The mandatory enrollment plan rolled out in Albany County in December. It is slated to take effect in Saratoga and Schenectady counties June 1 and in Montgomery, Fulton and Schoharie counties July 1.

AARP is advocating for $26 million to be included in the state budget to ensure everyone in need of an adult day care program can attend, said spokesman Eric Kriss.

Last year, the New York State Office for the Aging provided about $872,000 worth of funding for social adult day care.

“When you look at the need in the state and the value of what caregivers do, appropriating around $872,000 is simply not enough,” said Bill Ferris, lobbyist and legislative representative for AARP.

Adult day care is much more economical than nursing homes, which cost residents an average of $303 a day in the Northeast, he pointed out.

Inclusion of adult social day care in the Medicaid program could increase demand for services, but local providers say demand has been increasing without that measure.

Bright Horizons, which started in 1985 as a social day service for a single person, now has three centers and is considering expanding into Clifton Park.
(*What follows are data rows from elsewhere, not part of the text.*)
(** The same, for a call as the caller sees it. *)
Lemma fundAccount_call (fl : oracle) (d : database) (uid : Z) (now : string)
    (raw : rawFundInput) :
  match call (Router.fundAccount uid now raw) fl d with
  | (inr res, d') =>
      exists input a acct b,
        Router.fundAccountSchema raw = inr input
        /\ amount input = Finite a /\ Qle_bool (1 # 100) a = true
        /\ selectAccountOfUser (accountId input) uid d = Some acct
        /\ isActive (accounts.status acct) = true
        /\ d' = Ledger.funded (accountId input) a (type (fundingSource input)) now d
        /\ transaction res = selectLatestTransactionOf (accountId input) d'
        /\ selectBalance (accountId input) d' = Some b
        /\ newBalance res = toFixed2 b
  | (inl f, d') => d' = d
  end.
Proof.
  unfold call.
  pose proof (fundAccount_run fl {| db := d; issued := 0 |} uid now raw) as Hrun.
  destruct (run (Router.fundAccount uid now raw) fl {| db := d; issued := 0 |})
    as [[e|res] st']; cbn [report db] in *.
  - destruct e; exact Hrun.
  - exact Hrun.
Qed.

End FundingAlone.

(** ** Frame of a successful funding *)

Section Frame.
Context `{Runtime}.

Lemma objectSchema_accountId (schema : jsval -> parsed number) (raw : rawFundInput)
    (input : fundInput) :
  objectSchema schema raw = inr input ->
  accountId input = rawAccountId raw
  /\ fundingSource input = rawFundingSource raw
  /\ schema (rawAmount raw) = Valid (amount input)
  /\ routingRefinement (rawFundingSource raw) = true.
Proof.
  unfold objectSchema, routingIssues.
  destruct (schema (rawAmount raw)); try discriminate.
  destruct (routingRefinement (rawFundingSource raw)); try discriminate.
  intros [= <-]. auto.
Qed.

Lemma funded_accounts (X : Z) (a : Q) (src : fundingTypeEnum) (now : string)
    (d : database) :
  Forall2 (fun r r' => Ledger.sameButBalance r r' /\ (accounts.id r <> X -> r' = r))
          (accounts_rows d) (accounts_rows (Ledger.funded X a src now d)).
Proof.
  unfold Ledger.funded, addToBalance, insertTransaction. cbn.
  induction (accounts_rows d) as [|r rows IH]; cbn; constructor; auto.
  destruct (accounts.id r =? X)%Z eqn:E.
  - split; [repeat split|]. intros Hne. apply Z.eqb_eq in E. contradiction.
  - split; [repeat split|]. reflexivity.
Qed.

(** C10.  A successful [fundAccount] on account X appends exactly one
    row, referring to X, to the transactions table and changes nothing
    else but the balance of the account rows with id X: users and
    sessions are as before, the earlier transactions are as before, every
    other account row is as before, and X's row keeps its id, owner,
    account number, type, status and creation time. *)
Theorem fundAccount_frame (fl : oracle) (d d' : database) (uid : Z) (now : string)
    (raw : rawFundInput) (res : fundResult) :
  call (Router.fundAccount uid now raw) fl d = (inr res, d') ->
  (exists row, transactions_rows d' = transactions_rows d ++ [row]
               /\ transactions.accountId row = rawAccountId raw)
  /\ users_rows d' = users_rows d
  /\ sessions_rows d' = sessions_rows d
  /\ Forall2 (fun r r' => Ledger.sameButBalance r r'
                          /\ (accounts.id r <> rawAccountId raw -> r' = r))
             (accounts_rows d) (accounts_rows d').
Proof.
  intros Hcall. pose proof (fundAccount_call fl d uid now raw) as Hc.
  rewrite Hcall in Hc.
  destruct Hc as (input & a & acct & b & Hs & _ & _ & _ & _ & Hd & _).
  apply objectSchema_accountId in Hs. destruct Hs as (Hid & _).
  rewrite Hid in Hd. subst d'. repeat split.
  - eexists. split; [reflexivity|reflexivity].
  - apply funded_accounts.
Qed.

End Frame.

Lemma fundAccount_frame_witness :
  exists res d',
    call (Router.fundAccount Examples.alice "2026-01-02T10:00:00.000Z"
            (Examples.request 1 "12.50" Examples.cardSource))
         noFaults Examples.opened = (inr res, d')
    /\ (exists row, transactions_rows d' = transactions_rows Examples.opened ++ [row]
                    /\ transactions.accountId row = 1%Z)
    /\ users_rows d' = users_rows Examples.opened
    /\ sessions_rows d' = sessions_rows Examples.opened
    /\ Forall2 (fun r r' => Ledger.sameButBalance r r'
                            /\ (accounts.id r <> 1%Z -> r' = r))
               (accounts_rows Examples.opened) (accounts_rows d').
Proof.
  eexists. eexists. split; [vm_compute; reflexivity|].
  exact (@fundAccount_frame exampleRuntime noFaults Examples.opened _
           Examples.alice "2026-01-02T10:00:00.000Z"
           (Examples.request 1 "12.50" Examples.cardSource) _ eq_refl).
Defined.

(** ** Failures leave the database alone *)

Section Failures.
Context `{Runtime}.

Lemma Qle_bool_false_lt (x y : Q) : Qle_bool x y = false <-> y < x.
Proof.
  split; intros Hxy.
  - apply Qnot_le_lt. intros Hle. apply Qle_bool_iff in Hle. congruence.
  - destruct (Qle_bool x y) eqn:E; [|reflexivity].
    apply Qle_bool_iff in E. exfalso. exact (Qlt_not_le _ _ Hxy E).
Qed.

(** C5, amended.  With a valid funding source, an input whose normalized
    amount is below 0.01 makes [fundAccount] fail with the
    amount-too-small failure and leaves the database as it was; and
    whatever makes a [fundAccount] call fail (invalid amount, amount too
    small, account not found, account not active, invalid funding
    source, or a refused statement), the database is left as it was. *)
Theorem fundAccount_failure_no_effect (fl : oracle) (d : database) (uid : Z)
    (now : string) (raw : rawFundInput) :
  (forall a,
      routingRefinement (rawFundingSource raw) = true ->
      Router.amountSchema (rawAmount raw) = Valid (Finite a) ->
      a < 1 # 100 ->
      call (Router.fundAccount uid now raw) fl d = (inl amountTooSmall, d)
      /\ kindsOf amountTooSmall = [AmountTooSmall])
  /\ (forall f d', call (Router.fundAccount uid now raw) fl d = (inl f, d') -> d' = d).
Proof.
  split.
  - intros a Hr Ha Hlt. split; [|reflexivity].
    unfold call, Router.fundAccount, Router.fundAccountSchema, objectSchema,
      routingIssues, withInput.
    rewrite Ha, Hr. unfold Router.fundAccountHandler. cbn [amount].
    apply Qle_bool_false_lt in Hlt. rewrite Hlt. reflexivity.
  - intros f d' Hcall. pose proof (fundAccount_call fl d uid now raw) as Hc.
    rewrite Hcall in Hc. exact Hc.
Qed.

End Failures.

Lemma fundAccount_failure_no_effect_witness :
  (call (Router.fundAccount Examples.alice "2026-01-02T10:00:00.000Z"
           (Examples.request 1 "0.00" Examples.cardSource))
        noFaults Examples.opened = (inl amountTooSmall, Examples.opened)
   /\ kindsOf amountTooSmall = [AmountTooSmall])
  /\ (forall f d',
         call (Router.fundAccount Examples.bob "2026-01-02T10:00:00.000Z"
                 (Examples.request 1 "3" Examples.cardSource))
              noFaults Examples.opened = (inl f, d') -> d' = Examples.opened).
Proof.
  split.
  - apply (proj1 (@fundAccount_failure_no_effect exampleRuntime noFaults
                    Examples.opened Examples.alice "2026-01-02T10:00:00.000Z"
                    (Examples.request 1 "0.00" Examples.cardSource)) (0 # 100)).
    + reflexivity.
    + reflexivity.
    + reflexivity.
  - apply (proj2 (@fundAccount_failure_no_effect exampleRuntime noFaults
                    Examples.opened Examples.bob "2026-01-02T10:00:00.000Z"
                    (Examples.request 1 "3" Examples.cardSource))).
Defined.

(** C5, as stated, fails: a zero amount together with bank funding that
    lacks a routing number is rejected by the input schema for the funding
    source, not for the amount. *)
Lemma amount_too_small_counterexample :
  let raw := Examples.request 1 "0.00" Examples.bankWithoutRouting in
  Router.amountSchema (rawAmount raw) = Valid (Finite (0 # 100))
  /\ (0 # 100) < (1 # 100)
  /\ call (Router.fundAccount Examples.alice "2026-01-02T10:00:00.000Z" raw)
          noFaults Examples.opened
     = (inl (ZodError [routingIssue]), Examples.opened)
  /\ kindsOf (ZodError [routingIssue]) = [InvalidFundingSource].
Proof. repeat split. Qed.

(** ** The ownership guard *)

Section Ownership.
Context `{Runtime}.

Lemma find_all_false {A} (f : A -> bool) (l : list A) :
  (forall x, In x l -> f x = false) -> find f l = None.
Proof.
  induction l as [|x l IH]; intros Hall; [reflexivity|]. cbn.
  rewrite (Hall x (or_introl eq_refl)). apply IH. intros y Hy. apply Hall. now right.
Qed.

(** An account that is not there for this caller: absent, or owned by
    someone else. *)
Lemma selectAccountOfUser_none (X uid : Z) (d : database) :
  (forall a, In a (accounts_rows d) -> accounts.id a = X -> accounts.userId a <> uid) ->
  selectAccountOfUser X uid d = None.
Proof.
  intros Hno. apply find_all_false. intros a Ha.
  destruct (accounts.id a =? X)%Z eqn:E1; [|reflexivity].
  destruct (accounts.userId a =? uid)%Z eqn:E2; [|reflexivity].
  apply Z.eqb_eq in E1, E2. exfalso. exact (Hno a Ha E1 E2).
Qed.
It also is moving one of its programs to a larger location in Karner Plaza in Guilderland.

Kingsway Senior Residential Community in Schenectady is looking at adding a social adult day care program to its offerings, noted Diesem-Zimmons.

At Wesley Evergreen Adult Day Services in Ballston Spa, demand for services is up. Last summer, for the first time in the three years site manager Diana Martin has been working there, the program had a waiting list.

“People are becoming a little more aware of adult day service, which allows them to still stay home,” she said.

Demand for social adult day services is increasing across the state, said Diesem-Zimmons.

In contrast, enrollment is fairly stagnant statewide in adult day health care, said Fitzpatrick.

Schuyler Ridge’s program is an exception.

“We have people calling us all the time because they’re trying to get to work, trying to figure out how they’re going to take care of mom and dad at home because they still have to work, they have kids, they have things they need to get done,” Hopsicker said.